South African Anglican bishop

Thabo Cecil Makgoba KStJ (born 15 December 1960) is the South African Anglican archbishop of Cape Town. He had served before as bishop of Grahamstown.

== Biography ==
Makgoba graduated from Orlando High, Soweto, and completed his BSc degree at Wits University before going to St Paul's College, Grahamstown, to study for the Anglican ministry. He married Lungelwa Manona. Since then he obtained an MEd degree in Educational Psychology at Wits, where he also lectured part-time from 1993 to 1996. He was made bishop of Queenstown (a suffragan bishop in the Diocese of Grahamstown) on 25 May 2002 and became the diocesan bishop of Grahamstown (in Makhanda) in 2004.

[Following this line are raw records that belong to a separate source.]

Lemma receive_confined s c n scm : Forall P (snd (handle_receive_fd s c n scm)).
Proof.
  unfold handle_receive_fd. destruct scm as [fd|]; [|by repeat constructor].
  destruct (if _ && _ then _ else _) as [[s' fd'] acts] eqn:E. cbn [snd].
  assert (Forall P acts) as Ha.
  { case_if_in E; [|by injection E as _ _ <-; constructor]. destruct (uvm_pool s); [by injection E as _ _ <-; constructor|].
    case_if_in E; injection E as _ _ <-; by repeat constructor. }
  rewrite !Forall_app. split_and!; [done|apply close_held_confined|by repeat constructor].
Qed.

Lemma ioctl_confined s e c ms : Forall (confined taken base size) (snd (fst (handle_ioctl_cmd s e c ms))).
Proof.
  unfold handle_ioctl_cmd. cbv zeta. case_if; [by repeat constructor|].
  destruct (if 0 <? rd 4 12 c then _ else _) as [[p|] ms1]; [|by repeat constructor].
  destruct (if 0 <? rd 4 16 c then _ else _) as [[a|] ms2]; [|by repeat constructor].
  unfold enqueue_job. destruct (find_idx _ _); by repeat constructor.
Qed.

End Confined.

(** ** One command *)

Lemma open_kept s e c : kept (fst (handle_open_device s e c)) = kept s.
Proof.
  unfold handle_open_device. cbv zeta. destruct (open_dev s e _ _) as [[fd acts]|]; [|done]. case_if; [done|].
  case_if; [apply store_kept|]. rewrite <- (store_kept s (rd 4 4 c) fd (rd 4 8 c)).
  rewrite <- (remove_kept (handle_store _ _ _ _) (rd 4 4 c)). by destruct (handle_remove _ _).
Qed.

Lemma receive_kept s c n scm : kept (fst (handle_receive_fd s c n scm)) = kept s.
Proof.
  unfold handle_receive_fd. destruct scm as [fd|]; [|done]. destruct (if _ && _ then _ else _) as [[s' fd'] acts] eqn:E.
  cbn [fst]. rewrite store_kept. case_if_in E; [|by injection E as <- _ _].
  destruct (uvm_pool s); [by injection E as <- _ _|]. case_if_in E; by injection E as <- _ _.
Qed.

Lemma close_kept s id : kept (fst (handle_close_fd s id)) = kept s.
Proof.
  unfold handle_close_fd. case_if; [|done]. pose proof (remove_kept s id) as H. by destruct (handle_remove s id).
Qed.

Lemma ioctl_win s e c ms : win (fst (fst (handle_ioctl_cmd s e c ms))) = win s.
Proof.
  unfold handle_ioctl_cmd. cbv zeta. case_if; [done|].
  destruct (if 0 <? rd 4 12 c then _ else _) as [[p|] ms1]; [|done].
  destruct (if 0 <? rd 4 16 c then _ else _) as [[a|] ms2]; [|done].
  match goal with |- context [enqueue_job s ?j] => pose proof (enqueue_win s j) as H; by destruct (enqueue_job s j) end.
Qed.

(** Every command but the ioctl. *)
Lemma dispatch_plain (taken : list Z -> Prop) base size s e c n scm ms s' acts ms' q :
  win_ok s base size -> Forall byte c -> taken c -> Forall msg_ok ms -> rd 4 0 c <> ISOLATE_CMD_IOCTL ->
  stub_dispatch_cmd s e c n scm ms = (s', acts, ms', q) ->
  kept s' = kept s /\ Forall (plain taken base size) acts /\ Forall msg_ok ms'.
Proof.
  intros Hw Hc Ht Hm Hk H. unfold stub_dispatch_cmd in H. cbv zeta in H.
  case_if_in H; [injection H as <- <- <- _; split_and!; [apply receive_kept|apply receive_confined|done]|].
  case_if_in H.
  { injection H as <- <- <- _. split_and!; [apply close_kept| |done]. unfold handle_close_fd, handle_remove. repeat case_if; cbn [snd];
      rewrite ?Forall_app; split_and?; try apply close_held_confined; by repeat constructor. }
  rewrite (proj2 (Z.eqb_neq _ _) Hk) in H.
  case_if_in H; [injection H as <- <- <- _; split_and!; [done|by apply mmap_confined|done]|].
  case_if_in H; [injection H as <- <- <- _; split_and!; [done|by apply munmap_confined|done]|].
  case_if_in H; [injection H as <- <- <- _; split_and!; [done|by repeat constructor|done]|].
  case_if_in H; [injection H as <- <- <- _; split_and!; [apply arm_kept|by repeat constructor|done]|].
  case_if_in H; [injection H as <- <- <- _; split_and!; [apply disarm_kept|by repeat constructor|done]|].
  case_if_in H; [injection H as <- <- <- _; split_and!; [apply open_kept|apply open_confined|done]|].
  case_if_in H.
  { injection H as <- <- <- _. split_and!; [done| |done]. unfold handle_present_export. cbv zeta. cbn [snd]. case_if; [by repeat constructor|].
    destruct (e_prime e). case_if; by repeat constructor. }
  case_if_in H.
  { injection H as <- <- <- _. split_and!; [done| |done]. unfold handle_xiso_import. cbv zeta. cbn [snd]. destruct scm; [|by repeat constructor].
    case_if; [by repeat constructor|]. destruct (e_prime e). case_if; by repeat constructor. }
  case_if_in H.
  { pose proof (realize_confined taken base size s e c ms Hw Hc Ht ltac:(by zb)). pose proof (realize_msgs msg_ok s e c ms Hm).
    destruct (handle_realize_uvm_fd s e c ms) as [a1 m1]. injection H as <- <- <- _. done. }
  case_if_in H.
  { injection H as <- <- <- _. split_and!; [done| |done]. cbn [snd]. unfold interrupt_txn. case_if; [constructor|].
    destruct (List.find _ _) as [[tid x]|]; [|constructor]. case_if; by repeat constructor. }
  case_if_in H.
  { injection H as <- <- <- _. unfold setup_ring_cmd. cbv zeta. destruct scm; [|split_and!; [done|by repeat constructor|done]].
    destruct (StubRing.handle_setup_ring _ _ _ _ _); split_and!; try done; by repeat constructor. }
  case_if_in H.
  { injection H as <- <- <- _. unfold enter_loop_cmd. destruct (ring s); [case_if|]; split_and!; try done; by repeat constructor. }
  injection H as <- <- <- _. split_and!; [done|constructor|done].
Qed.

Lemma dispatch_ioctl s e c n scm ms :
  rd 4 0 c = ISOLATE_CMD_IOCTL -> stub_dispatch_cmd s e c n scm ms = (handle_ioctl_cmd s e c ms, false).
Proof. intros H. unfold stub_dispatch_cmd. by rewrite H. Qed.

Lemma plain_confined taken base size l : Forall (plain taken base size) l -> Forall (confined taken base size) l.
Proof. intros H. eapply Forall_impl; [exact H|]. by intros a [? _]. Qed.
Lemma plain_neutral taken base size l : Forall (plain taken base size) l -> Forall neutral l.
Proof. intros H. eapply Forall_impl; [exact H|]. by intros a [_ ?]. Qed.

Lemma dispatch_confined (taken : list Z -> Prop) base size s e c n scm ms s' acts ms' q :
  win_ok s base size -> Forall byte c -> taken c -> Forall msg_ok ms -> stub_dispatch_cmd s e c n scm ms = (s', acts, ms', q) ->
  win s' = win s /\ Forall (confined taken base size) acts /\ Forall msg_ok ms'.
Proof.
  intros Hw Hc Ht Hm H. destruct (Z.eq_dec (rd 4 0 c) ISOLATE_CMD_IOCTL) as [Hk|Hk].
  - rewrite dispatch_ioctl in H by done. pose proof (ioctl_win s e c ms). pose proof (ioctl_confined taken base size s e c ms).
    pose proof (ioctl_msgs msg_ok s e c ms Hm). destruct (handle_ioctl_cmd s e c ms) as [[s1 a1] m1]. by injection H as <- <- <- _.
  - destruct (dispatch_plain taken base size _ _ _ _ _ _ _ _ _ _ Hw Hc Ht Hm Hk H) as (H1 & H2 & H3).
    split_and!; [by apply kept_win|by apply plain_confined|done].
Qed.

Lemma fired_confined taken base size l : forall s,
  kept (fst (fired_all s l)) = kept s /\ Forall (plain taken base size) (snd (fired_all s l)).
Proof.
  induction l as [|[fd rev] l IH]; intros s; cbn [fired_all]; [split; [done|constructor]|].
  destruct (poll_fired s fd rev) as [s1 a1] eqn:E. specialize (IH s1). destruct (fired_all s1 l) as [s2 a2]. cbn [fst snd] in *.
  destruct IH as [-> H]. unfold poll_fired in E. cbv zeta in E. repeat case_if_in E; injection E as <- <-;
    (split; [try done; apply disarm_kept|apply Forall_app; split; [by repeat constructor|done]]).
Qed.

Lemma inflight_win s base size w txn : win_ok s base size -> win_ok (set_inflight s w txn) base size.
Proof. intros [H ? ? ?]. by constructor. Qed.

Lemma dequeue_win s j s' : dequeue_job s = Some (j, s') -> win s' = win s.
Proof.
  unfold dequeue_job. destruct (find_idx _ _); [|done]. destruct (queue s !! _) as [[j'|]|]; [|done..]. by intros [=_ <-].
Qed.

Lemma win_ok_ext s s' base size : win s' = win s -> win_ok s base size -> win_ok s' base size.
Proof. intros E [H ? ? ?]. by constructor; [rewrite E|..]. Qed.

Lemma step_confined (taken : list Z -> Prop) base size s v :
  ev_ok v -> win_ok (st s) base size /\ Forall msg_ok (inbox s) -> (forall c, Cmd c ∈ snd (sys_step s v) -> taken c) ->
  (win_ok (st (fst (sys_step s v))) base size /\ Forall msg_ok (inbox (fst (sys_step s v)))) /\
  Forall (confined taken base size) (snd (sys_step s v)).
Proof.
  intros Hv [Hw Hm]. assert ((win_ok (st s) base size /\ Forall msg_ok (inbox s)) /\ Forall (confined taken base size) []) as H0
    by (split; [done|constructor]).
  destruct v as [e|h|l|va k stack pay|w|w|w look va drv|w|w]; cbn [sys_step].
  - case_if; [done|]. unfold read_one. destruct (inbox s) as [|m ms]; [done|].
    apply Forall_cons in Hm as [Hm Hms]. cbv zeta.
    assert (Forall (confined taken base size) (match m_fd m with Some fd => [Got fd] | None => [] end)) as Hg
      by (destruct (m_fd m); by repeat constructor).
    case_if; [done|]. destruct (stub_dispatch_cmd _ _ _ _ _ _) as [[[s' acts] ms'] q] eqn:Ed. intros Ht.
    assert (taken (read_cmd m e)) as Htk by (apply Ht; cbn [snd]; apply elem_of_app; right; left).
    destruct (dispatch_confined taken base size _ _ _ _ _ _ _ _ _ _ Hw (read_cmd_bytes m e Hm Hv) Htk Hms Ed) as (H1 & H2 & H3).
    cbn [fst snd st inbox]. split; [split; [by apply (win_ok_ext (st s))|done]|apply Forall_app; split; [done|by constructor]].
  - case_if; (split; [|by repeat constructor]); [|done]. split; [|done]. by destruct Hw.
  - destruct (fired_confined taken base size l (st s)) as [H1 H2]. destruct (fired_all (st s) l) as [s' acts]. cbn [fst snd st inbox] in *.
    split; [split; [|done]|by apply plain_confined]. apply kept_win in H1. by apply (win_ok_ext (st s)).
  - case_if; [|done]. split; [done|]. cbn [snd]. apply Forall_fmap, Forall_forall. done.
  - destruct (busy s !! w); [done|]. destruct (dequeue_job (st s)) as [[j s']|] eqn:Eq; [|done].
    split; [split; [by eapply win_ok_ext; [by eapply dequeue_win|]|done]|constructor].
  - destruct (busy s !! w) as [[j|j fd ty|t r|t r]|]; try done. split; [done|]. cbn [snd]. case_if; by repeat constructor.
  - destruct (busy s !! w) as [[j|j fd ty|t r|t r]|]; try done. cbv zeta. unfold job_call.
    case_if; [done|]. destruct (prepare _ _ _ _ _ _) as [[[p1 a1] sv]|]; [|done]. intros _.
    split; [split; [by apply inflight_win|done]|by repeat constructor].
  - destruct (busy s !! w) as [[j|j fd ty|t r|t r]|]; try done. intros _. split; [split; [by apply inflight_win|done]|constructor].
  - destruct (busy s !! w) as [[j|j fd ty|t r|t r]|]; try done. split; [done|by repeat constructor].
Qed.

Lemma run_confined (taken : list Z -> Prop) base size l : forall s,
  win_ok (st s) base size -> Forall msg_ok (inbox s) -> Forall ev_ok l -> (forall c, Cmd c ∈ snd (run s l) -> taken c) ->
  win_ok (st (fst (run s l))) base size /\ Forall (confined taken base size) (snd (run s l)).
Proof.
  induction l as [|v l IH]; intros s Hw Hm Hl Ht; cbn [run] in *; [split; [done|constructor]|].
  apply Forall_cons in Hl as [Hv Hl]. pose proof (step_confined taken base size s v Hv (conj Hw Hm)) as H1.
  destruct (sys_step s v) as [s1 a1]. specialize (IH s1). destruct (run s1 l) as [s2 a2]. cbn [fst snd] in *.
  destruct H1 as [[Hw1 Hm1] H1]; [intros c Hc; apply Ht; by apply elem_of_app; left|].
  destruct (IH Hw1 Hm1 Hl) as [H2 H3]; [intros c Hc; apply Ht; by apply elem_of_app; right|].
  split; [done|by apply Forall_app].
Qed.

(** Mapped where it asks to be, replacing what is there. *)
Definition fixes (flags : Z) : bool := negb (Z.land flags MAP_FIXED =? 0).


(** ** Every ioctl is answered once *)
Definition asks (t : Z) (a : act) : bool := match a with Asked x => x =? t | _ => false end.
Definition answers (t : Z) (a : act) : bool := match a with Send (RIoctl x _) => x =? t | _ => false end.
Definition waits (t : Z) (x : option job) : bool := match x with Some j => j_txn j =? t | None => false end.

Definition w_txn (x : work) : Z := match x with WJob j | WFd j _ _ => j_txn j | WCall t _ | WResp t _ => t end.

Definition pending (t : Z) (s : sys) : Z :=
  count_if (waits t) (queue (st s)) + msum (fun x => b2n (w_txn x =? t)) (busy s).

Lemma neutral_zero t l : Forall neutral l -> count_if (asks t) l = 0 /\ count_if (answers t) l = 0.
Proof.
  intros H. rewrite !count_if_zero. split; (eapply Forall_impl; [exact H|]); intros a Ha; destruct a; try done.
  by destruct r.
Qed.

Lemma enqueue_balance t s j s' acts :
  enqueue_job s j = (s', acts) ->
  b2n (j_txn j =? t) + count_if (waits t) (queue s) = count_if (answers t) acts + count_if (waits t) (queue s') /\
  count_if (asks t) acts = 0.
Proof.
  unfold enqueue_job. destruct (find_idx _ (queue s)) as [i|] eqn:E; intros H; injection H as <- <-.
  - apply find_idx_Some in E as (x & Hx & He & _). destruct x; [done|]. cbn [queue set_queue].
    rewrite (count_if_insert _ _ _ _ _ Hx). cbn [waits b2n]. change (count_if (answers t) []) with 0. split; [lia|done].
  - rewrite !count_if_cons. cbn [answers asks b2n]. change (count_if (answers t) []) with 0. split; [lia|done].
Qed.
(* ===== verification/StubFds.v ===== *)
(** * StubFds: the descriptors of the isolate stub

    Follows the process's open descriptors through the actions of [StubReader]:
    the handle table and the pool of UVM descriptors own what they hold, the
    reader's thread uses and closes only open descriptors, between commands
    nothing is left over, and a worker makes its ioctl on the descriptor it
    found in the table, which the reader may have closed since. *)
From stdpp Require Import strings.
From S2P Require Import Prelude Bytes Abi StubJob StubRing StubTable StubReader.

Module StubFds.
Import StubJob StubTable StubReader.

(** ** Open descriptors *)
Definition after1 (o : gset Z) (a : act) : gset Z :=
  match a with Got fd => {[fd]} ∪ o | Close fd => o ∖ {[fd]} | _ => o end.
Definition after (o : gset Z) (l : list act) : gset Z := fold_left after1 l o.

(** The kernel hands out descriptors that are not open. *)
Fixpoint fresh (o : gset Z) (l : list act) : Prop :=
  match l with
  | [] => True
  | a :: l => match a with Got fd => 0 <= fd /\ fd ∉ o | _ => True end /\ fresh (after1 o a) l
  end.

(** The actions are the reader thread's, and every descriptor used or closed is
    open at that time. *)
Fixpoint uses (o : gset Z) (l : list act) : Prop :=
  match l with
  | [] => True
  | a :: l =>
      match a with
      | Close fd | SendFd _ fd | Ioctl fd _ _ | Mmap _ _ _ _ fd _ => fd ∈ o
      | Looked _ _ | WIoctl _ _ _ _ => False
      | _ => True
      end /\ uses (after1 o a) l
  end.

Lemma after_app l1 l2 o : after o (l1 ++ l2) = after (after o l1) l2.
Proof. apply fold_left_app. Qed.
Lemma fresh_app l1 : forall l2 o, fresh o (l1 ++ l2) <-> fresh o l1 /\ fresh (after o l1) l2.
Proof. induction l1 as [|a l1 IH]; intros l2 o; cbn; [tauto|]. rewrite IH. tauto. Qed.
Lemma uses_app l1 : forall l2 o, uses o (l1 ++ l2) <-> uses o l1 /\ uses (after o l1) l2.
Proof. induction l1 as [|a l1 IH]; intros l2 o; cbn; [tauto|]. rewrite IH. tauto. Qed.
(** [nvkvm_isolate_declare_dead], the second half. *)
Definition sync_dead (s : iso) (x : Z) : iso * list act :=
  match threads s !! x with
  | Some (TDying c first) =>
      let s' := if first then set_wire s (i_inuse s) (i_sock s) true (i_ring s) else s in
      let '(s', a) := sync_fail s' x c (- ETIMEDOUT) in
      (s', (if first then [AShutdown] else []) ++ a)
  | _ => (s, [])
  end.

(** The values of [CWindow] and [CRing] are read once more, without the round trip's lock. *)
Definition sync_read (s : iso) (x : Z) : iso * list act :=
  let v := sl_val (slots s KSync) in
  match threads s !! x with
  | Some (TRead CWindow) => (set_threads s (delete x (threads s)), [ARet x 0 [v_wbase v; v_wsize v]])
  | Some (TRead CRing) => (set_threads s (delete x (threads s)), [ARet x 0 [v_probe v]])
  | _ => (s, [])
  end.

(** ** Events *)
Inductive ev :=
| EReg (c id : Z) (p : list Z) (pset : bool) (a : list Z) (aset : bool)
| ESent (c r : Z) | EBack (c : Z)
| EMsg (r : resp) (scm : list Z) | EAgain | EEof
| EBlob (m : list Z) | EOut
| ECheck (x id : Z) (c : scmd) | EStart (x r : Z) (now : timespec) | ETurn (x : Z) (now : timespec) | EDead (x : Z) | ERead (x : Z)
| ERing                                          (* the ring was set up *)
| EKillMark | EKillSock | EKillShut | EKillEnd.  (* [nvkvm_isolate_kill] *)

Definition reader_blob (s : iso) (m : list Z) : iso * list act :=
  match rd_at s with
  | RParam h p =>
      if 0 <? h_psize h then take_blob s p (to_param s p (h_psize h)) m put_param no_param (cap_of s p f_param) (RAux h p)
      else (set_rd s (RAux h p), [])
  | RAux h p =>
      if 0 <? h_asize h then take_blob s p (to_aux s p (h_asize h)) m put_aux no_aux (cap_of s p f_aux) (RFin h p)
      else (set_rd s (RFin h p), [])
  | RFin h p =>
      match p with
      | Some c => let '(s, a) := on_frame s c (complete h) [] in (set_rd s RIdle, a)
      | None => (set_rd s RIdle, [])
      end
  | _ => (s, [])
  end.

Definition step (s : iso) (v : ev) : iso * list act :=
  match v with
  | EReg c id p pset a aset => match frames s !! c with Some _ => (s, []) | None => ioctl_register s c id p pset a aset end
  | ESent c r => (ioctl_sent s c r, [])
  | EBack c => ioctl_return s c
  | EMsg r scm => match rd_at s with RIdle => reader_msg s r scm | _ => (s, []) end
  | EAgain => match rd_at s with RIdle => if i_alive s && i_sock s then (s, []) else (set_rd s (RExit reader_out), []) | _ => (s, []) end
  | EEof => match rd_at s with RIdle => (set_rd s (RExit reader_out), []) | _ => (s, []) end
  | EBlob m => reader_blob s m
  | EOut =>
      match rd_at s with
      | RExit [] => (set_rd s RGone, [])
      | RExit (x :: l) => reader_exit (set_rd s (RExit l)) x
      | _ => (s, [])
      end
  | ECheck x id c => match threads s !! x with Some _ => (s, []) | None => sync_check s x id c end
  | EStart x r now => sync_start s x r now
  | ETurn x now => sync_turn s x now
  | EDead x => sync_dead s x
  | ERead x => sync_read s x
  | ERing => (set_wire s (i_inuse s) (i_sock s) (i_shut s) true, [])
  | EKillMark => (set_alive s false, [])
  | EKillSock => (set_wire s (i_inuse s) false (i_shut s) (i_ring s), [])
  | EKillShut => (set_wire s (i_inuse s) (i_sock s) true (i_ring s), [])
  | EKillEnd => match rd_at s with RGone => (set_wire s false (i_sock s) (i_shut s) (i_ring s), []) | _ => (s, []) end
  end.

Fixpoint run (s : iso) (l : list ev) : iso * list act :=
  match l with
  | [] => (s, [])
  | v :: l => let '(s, a) := step s v in let '(s, a') := run s l in (s, a ++ a')
  end.

(** A new isolate; [left] is what the last one in its place left in the slots,
    whose descriptors were closed. *)
Definition start (id : Z) (left : kind -> slot) : iso :=
  Iso id true true true false false 1 [] ∅ RIdle
    (fun k => Slot None (sl_done (left k)) (sl_err (left k)) (-1) (sl_val (left k))) ∅.

Lemma iso_run_app l1 : forall s l2,
  run s (l1 ++ l2) = (let '(s1, a1) := run s l1 in let '(s2, a2) := run s1 l2 in (s2, a1 ++ a2)).
Proof.
  induction l1 as [|v l1 IH]; intros s l2; cbn [run app]; [by destruct (run s l2)|].
  destruct (step s v) as [s0 a0]. rewrite IH. destruct (run s0 l1) as [s1 a1]. destruct (run s1 l2). by rewrite app_assoc.
Qed.

(** An invariant of the state and what has happened. *)
Lemma iso_run_inv (I : iso -> list act -> Prop) l : forall s h,
  (forall s h v, I s h -> I (fst (step s v)) (h ++ snd (step s v))) ->
  I s h -> I (fst (run s l)) (h ++ snd (run s l)).
Proof.
  induction l as [|v l IH]; intros s h Hs Hi; cbn [run]; [by rewrite app_nil_r|].
  pose proof (Hs s h v Hi) as H1. destruct (step s v) as [s1 a1]. cbn [fst snd] in H1. specialize (IH s1 (h ++ a1) Hs H1).
  destruct (run s1 l) as [s2 a2]. cbn [fst snd] in *. by rewrite app_assoc.
Qed.

End IsoReader.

Until he moved to the Diocese of Grahamstown as bishop suffragan, Makgoba's ministry had been spent in the Diocese of Johannesburg, first as a curate at St Mary's Cathedral, Johannesburg, and then as the Anglican chaplain at Wits University. After that he was made rector of St Alban's Church, Ferrairasdorp, Johannesburg, (Note: St Alban's Church, Ferrairasdorp ) and later of Christ the King, Sophiatown. (Note: Christ the King, Sophiatown ) He became archdeacon of Sophiatown in 1999. He became archbishop of Cape Town on 31 December 2007, the youngest person ever to be elected to this position. He was a Procter Fellow of the Episcopal Divinity School in the United States in 2008.

As of 2012, Makgoba is currently the chancellor of the University of the Western Cape.

Makgoba graduated with a PhD degree from the University of Cape Town in December 2009. He was awarded the Ernest Oppenheimer Memorial Trust Scholarship to study for his doctorate. He is also an Associate at the Allan Gray School for Values at UCT.

== Views ==
Makgoba believes that 'We must each ask, "Who is my neighbour?" and then treat every individual and our whole global community in ways that uphold the sanctity of life, the dignity of humanity in all our differences, and the integrity of creation. These are our touchstones as we follow God's call for social justice here and now.'

Makgoba is open to discussions on the orthodox Anglican stance on homosexuality. The Anglican Diocese of Cape Town, after a Synod held in Cape Town, on 20–22 August 2009, passed a resolution calling the Anglican Church in Southern Africa bishops to give pastoral guidelines for homosexual couples living in "covenanted partnerships". At the same time, it was approved an amendment for the resolution which provided that the guidelines "due regard of the mind of the Anglican Communion." Makgoba stated that the resolution was "an important first step to saying: 'Lord, how do we do ministry in this context?' I'm a developmental person. I don't believe in big bangs. If you throw a little pebble into water, it sends out concentric circles and hopefully that way change comes from that." He also said that "South Africa has laws that approve a civil union in this context, but not in the other countries within our province. In central Africa and north Africa, both the Anglican Church and the state say 'no'" and "The reason for this resolution was because we have these parishioners, and the law provides for them to be in that state, so how do we pastorally respond to that?"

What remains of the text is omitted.